Lemma fastest_ok m :
  m ∈ members -> (forall p x, p ∈ members -> x ∈ mi_rates p -> (0 <= x)%Q) ->
  (forall p r rm, p ∈ members -> comparable p = true -> median (mi_rates p) = Some r -> median (mi_rates m) = Some rm -> (r <= rm)%Q) ->
  stateOf members m <> MSuspect.
Proof.
  intros Hm Hpos Hmax [_ (_ & r & pm & Hr & Hpm & Hz & Hlt)]%suspect_spec; [|done].
  assert (0 <= pm <= r)%Q as Hb.
  { apply (median_bounds _ _ Hpm). intros x Hx. unfold peerMedians in Hx.
    apply list_elem_of_omap in Hx as (p & [Hp [_ Hc]]%peersOf_elem & Hx). split.
    - destruct (median_between _ _ Hx) as (i & j & a & b & Hi & _ & Ha & _). apply list_elem_of_lookup_2 in Hi.
      rewrite elem_of_js_sort in Hi. pose proof (Hpos p a Hp Hi). lra.
    - by apply (Hmax p x r). }
  assert (0 < pm)%Q as Hp by (apply Qnot_le_lt; intros ?; apply Hz; apply Qle_antisym; [done|apply Hb]).
  apply (Qmult_lt_r _ _ pm Hp) in Hlt. unfold Qdiv in Hlt.
  rewrite <- Qmult_assoc, (Qmult_comm (/ pm)), Qmult_inv_r, Qmult_1_r in Hlt by done.
  destruct Hb. lra.
Qed.

End Verdicts.

(** When a member is suspect.  A member of a pool is called suspect exactly when every
    member serves the same model, its own node runs nothing else and has 60 samples, some
    other member is as comparable, the median of those members' medians is not zero, and
    its own median is below four fifths of that. *)
Theorem suspect_iff members m :
  NoDup (map mi_deploymentId members) -> m ∈ members ->
  stateOf members m = MSuspect <->
  (forall p, p ∈ members -> mi_modelId p = mi_modelId m) /\
  (mi_deploymentsOnNode m <= 1)%Z /\ 60 <= length (mi_rates m) /\
  exists r pm, median (mi_rates m) = Some r /\
    median (omap (fun p => median (mi_rates p))
              (List.filter (fun p => negb (String.eqb (mi_deploymentId p) (mi_deploymentId m)) && comparable p) members)) = Some pm /\
    ~ (pm == 0)%Q /\ (r / pm < 8 # 10)%Q.
Proof.
  intros Hn Hm. rewrite (suspect_spec members Hn m Hm). unfold comparable at 1, attributable.
  rewrite andb_true_iff, Z.leb_le, Nat.leb_le. unfold MIN_SAMPLES. tauto.
Qed.

(** A list has an element no other is above. *)
Lemma exists_max {A} (f : A -> Q) l : l <> [] -> exists x, x ∈ l /\ forall y, y ∈ l -> (f y <= f x)%Q.
Proof.
  induction l as [|x l IH]; [done|]. intros _. destruct l as [|y l].
  - exists x. split; [left|]. intros y ->%list_elem_of_singleton. lra.
  - destruct IH as (z & Hz & Hmax); [done|]. destruct (Qlt_le_dec (f z) (f x)) as [Hlt|Hle].
    + exists x. split; [left|]. intros u [->|Hu]%elem_of_cons; [lra|]. specialize (Hmax u Hu). lra.
    + exists z. split; [by right|]. intros u [->|Hu]%elem_of_cons; [done|by apply Hmax].
Qed.

(** Never is every member of a pool suspect.  Whatever the samples, as long as no rate
    is negative, the comparable member with the greatest median is not suspect; so a pool
    that is slow as a whole, or a pool of one, is never reported from the inside. *)
Theorem not_all_suspect members :
  NoDup (map mi_deploymentId members) -> members <> [] ->
  (forall p x, p ∈ members -> x ∈ mi_rates p -> (0 <= x)%Q) ->
  (exists m, m ∈ members /\ stateOf members m <> MSuspect) /\
  forall m, m ∈ members ->
    (forall p r rm, p ∈ members -> comparable p = true -> median (mi_rates p) = Some r -> median (mi_rates m) = Some rm -> (r <= rm)%Q) ->
    stateOf members m <> MSuspect.
Proof.
  intros Hn Hne Hpos. split; [|intros m Hm; by apply fastest_ok].
  destruct (decide (List.filter comparable members = [])) as [Hc|Hc].
  - destruct members as [|m l] eqn:E; [done|]. rewrite <- E in *. exists m. split; [rewrite E; left|].
    intros (_ & Hcm & _)%suspect_spec; [|done|rewrite E; left].
    apply (elem_of_nil m). rewrite <- Hc, elem_of_filter_bool. split; [rewrite E; left|done].
  - destruct (exists_max (fun p => default 0%Q (median (mi_rates p))) _ Hc) as (m & Hm & Hmax).
    apply elem_of_filter_bool in Hm as [Hm Hcm]. exists m. split; [done|]. apply fastest_ok; [done..|].
    intros p r rm Hp Hcp Hr Hrm. specialize (Hmax p). rewrite Hr, Hrm in Hmax. apply Hmax.
    by apply elem_of_filter_bool.
Qed.
(** The manager finds what the agent meant: the flags it keeps of a node's Docker and
    Ollama are whether the commands answered, and a firewall check is never taken for the one
    of Ollama. *)
Theorem audit_as_recorded run version host fw :
  let checks := wire (selfAudit run version host fw) in
  AgentHub.checkGreen checks "Docker" = bool_decide (is_Some (truthy (run "docker --version"))) /\
  AgentHub.checkGreen checks "Ollama" =
    match truthy (run "ollama --version 2>&1 | head -1") with
    | Some o => negb (str_includes "not found" (str_lower o))
    | None => false
    end /\
  AgentHub.checkGreen checks "Ollama Firewall" = match firewallAuditCheck fw with Firewall.Green => true | _ => false end.
Proof.
  cbn zeta. unfold wire, selfAudit. set (ollama := match truthy _ with Some _ => _ | None => None end).
  unfold AgentHub.checkGreen. cbn [sr_checks map]. cbn [js_find AgentHub.ac_name AgentHub.ac_status sc_name sc_status fmap option_fmap option_map].
  rewrite !probe_name. cbn [String.eqb Ascii.eqb Bool.eqb AgentHub.ac_status fmap option_fmap option_map AgentHub.ac_name].
  rewrite !probe_green by done. split; [done|]. split; [|by destruct (firewallAuditCheck fw)].
  subst ollama. destruct (truthy (run "ollama --version 2>&1 | head -1")) as [o|] eqn:E; [|done].
  destruct (str_includes "not found" (str_lower o)); [done|]. apply truthy_Some in E as [_ E]. by destruct o.
Qed.
(* ===== verification/SysInfoFacts.v ===== *)
(** What a node reports is what the kernel says: fields of /proc come back as they are
    printed, sockets are counted once, the rates of a device add up to what its counters
    moved; and the manager keeps the last hour of it. *)
From S2P Require Import Prelude JsNum AgentHealth TrainParse TrainFacts NodeOps SysInfo.
Import AgentHealth.Lines Proc.

(** * Fields *)

Lemma pretty_char_digit x : (x < 10)%N -> is_digit (pretty_N_char x) = true /\ digit_val (pretty_N_char x) = Some (Z.of_N x).
Proof. intros H. destruct x as [|p]; [done|]. do 4 (destruct p as [p|p|]; try done; try lia). Qed.

Lemma digits_pretty_go x : forall s, exists k, (0 < x -> 0 < k)%N /\
  (forall acc len, digits 10 acc len (pretty_N_go x s) = digits 10 (acc * 10 ^ Z.of_N k + Z.of_N x) (len + N.to_nat k) s) /\
  (str_all is_digit (pretty_N_go x s) = str_all is_digit s).
Proof.
  induction (N.lt_wf_0 x) as [x _ IH]. intros s. destruct (decide (0 < x)%N) as [Hx|Hx].
  - rewrite pretty_N_go_step by done. assert (x / 10 < x)%N as Hlt by (by apply N.div_lt).
    assert (x mod 10 < 10)%N as Hm by (by apply N.mod_lt).
    destruct (pretty_char_digit _ Hm) as [Hd Hv]. destruct (IH _ Hlt (String (pretty_N_char (x mod 10)) s)) as (k & _ & Hk & Ha).
    exists (k + 1)%N. split; [lia|]. split.
    + intros acc len. rewrite Hk. cbn [digits]. rewrite Hv, (proj2 (Z.ltb_lt _ _)) by lia. f_equal; [|lia].
      rewrite N2Z.inj_add, Z.pow_add_r by lia. rewrite (N.div_mod x 10) at 3 by done. rewrite !N2Z.inj_add, !N2Z.inj_mul. lia.
    + rewrite Ha. cbn [str_all]. by rewrite Hd.
  - assert (x = 0%N) as -> by lia. rewrite pretty_N_go_0. exists 0%N. split; [lia|]. split; [|done].
    intros acc len. f_equal; lia.
Qed.

Lemma pretty_digits (n : N) : Parse.parseDigits (pretty n) = Z.of_N n /\ str_all is_digit (pretty n) = true /\ pretty n <> "".
Proof.
  unfold Parse.parseDigits. change (pretty n) with (if decide (n = 0)%N then "0" else pretty_N_go n "").
  destruct (decide (n = 0)%N) as [-> |Hn]; [done|]. destruct (digits_pretty_go n "") as (k & H0 & H1 & H2).
  rewrite H2. pose proof (H1 0%Z 0%nat) as Hz. rewrite Hz. split; [done|]. split; [done|]. intros E. rewrite E in Hz. cbn in Hz.
  injection Hz as _ Hz. lia.
Qed.

(** Lines of text. *)
Definition oneLine (s : string) : bool := str_all (fun c => not_char nl c && not_char cr c) s.

Lemma lineMatch_skip {A} (f : string -> option A) l t :
  oneLine l = true -> lineMatch f false (l +:+ t) = lineMatch f false t.
Proof.
  induction l as [|c l IH]; intros H; [by rewrite app_empty_l|]. cbn in H. apply andb_prop in H as [Hc H].
  rewrite app_String. cbn [lineMatch]. apply andb_prop in Hc as [H1 H2]. unfold not_char in *.
  rewrite (proj1 (negb_true_iff _) H1), (proj1 (negb_true_iff _) H2). by apply IH.
Qed.

Lemma lineMatch_line {A} (f : string -> option A) l rest :
  oneLine l = true ->
  lineMatch f true (l +:+ String nl rest) =
  match f (l +:+ String nl rest) with Some v => Some v | None => lineMatch f true rest end.
Proof.
  intros H. destruct l as [|c l].
  - rewrite app_empty_l. cbn [lineMatch]. by rewrite Ascii.eqb_refl.
  - rewrite app_String. cbn [lineMatch]. destruct (f _); [done|]. cbn in H. apply andb_prop in H as [Hc H].
    apply andb_prop in Hc as [H1 H2]. unfold not_char in *. rewrite (proj1 (negb_true_iff _) H1), (proj1 (negb_true_iff _) H2).
    cbn [orb]. rewrite lineMatch_skip by done. cbn [lineMatch]. by rewrite Ascii.eqb_refl.
Qed.

Fixpoint spaces (n : nat) : string := match n with O => "" | S m => String " " (spaces m) end.

(** A field as /proc/meminfo prints it: name, padding, value. *)
Definition field := (string * nat * N)%type.
Definition fieldLine (f : field) : string :=
  let '(key, pad, n) := f in key +:+ ":" +:+ spaces (S pad) +:+ pretty n +:+ " kB".
Fixpoint meminfoText (fs : list field) : string :=
  match fs with [] => "" | f :: r => fieldLine f +:+ String nl (meminfoText r) end.

Definition keyOk (k : string) : bool := str_all (fun c => not_char ":" c && not_char nl c && not_char cr c) k.

Lemma key_split a b x y :
  str_all (not_char ":") a = true -> str_all (not_char ":") b = true -> a +:+ String ":" x = b +:+ String ":" y -> a = b.
Proof.
  revert b. induction a as [|c a IH]; intros [|d b] Ha Hb E; rewrite ?app_empty_l, ?app_String in E; [done| | |].
  - injection E as <- _. done.
  - injection E as -> _. done.
  - injection E as -> E. cbn in Ha, Hb. apply andb_prop in Ha as [_ Ha], Hb as [_ Hb]. f_equal. by apply IH.
Qed.

Lemma spaces_ws n : str_all is_ws (spaces (S n)) = true.
Proof. induction n as [|n IH]; [done|]. exact IH. Qed.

### Problem requirements
Take the stretch of lines above from the one containing "intros acc len. f_equal; lia." through the one containing "(** Lines of text. *)" and repeat it exactly, adding no other line.

### Solved problem
    intros acc len. f_equal; lia.
Qed.

Lemma pretty_digits (n : N) : Parse.parseDigits (pretty n) = Z.of_N n /\ str_all is_digit (pretty n) = true /\ pretty n <> "".
Proof.
  unfold Parse.parseDigits. change (pretty n) with (if decide (n = 0)%N then "0" else pretty_N_go n "").
  destruct (decide (n = 0)%N) as [-> |Hn]; [done|]. destruct (digits_pretty_go n "") as (k & H0 & H1 & H2).
  rewrite H2. pose proof (H1 0%Z 0%nat) as Hz. rewrite Hz. split; [done|]. split; [done|]. intros E. rewrite E in Hz. cbn in Hz.
  injection Hz as _ Hz. lia.
Qed.

(** Lines of text. *)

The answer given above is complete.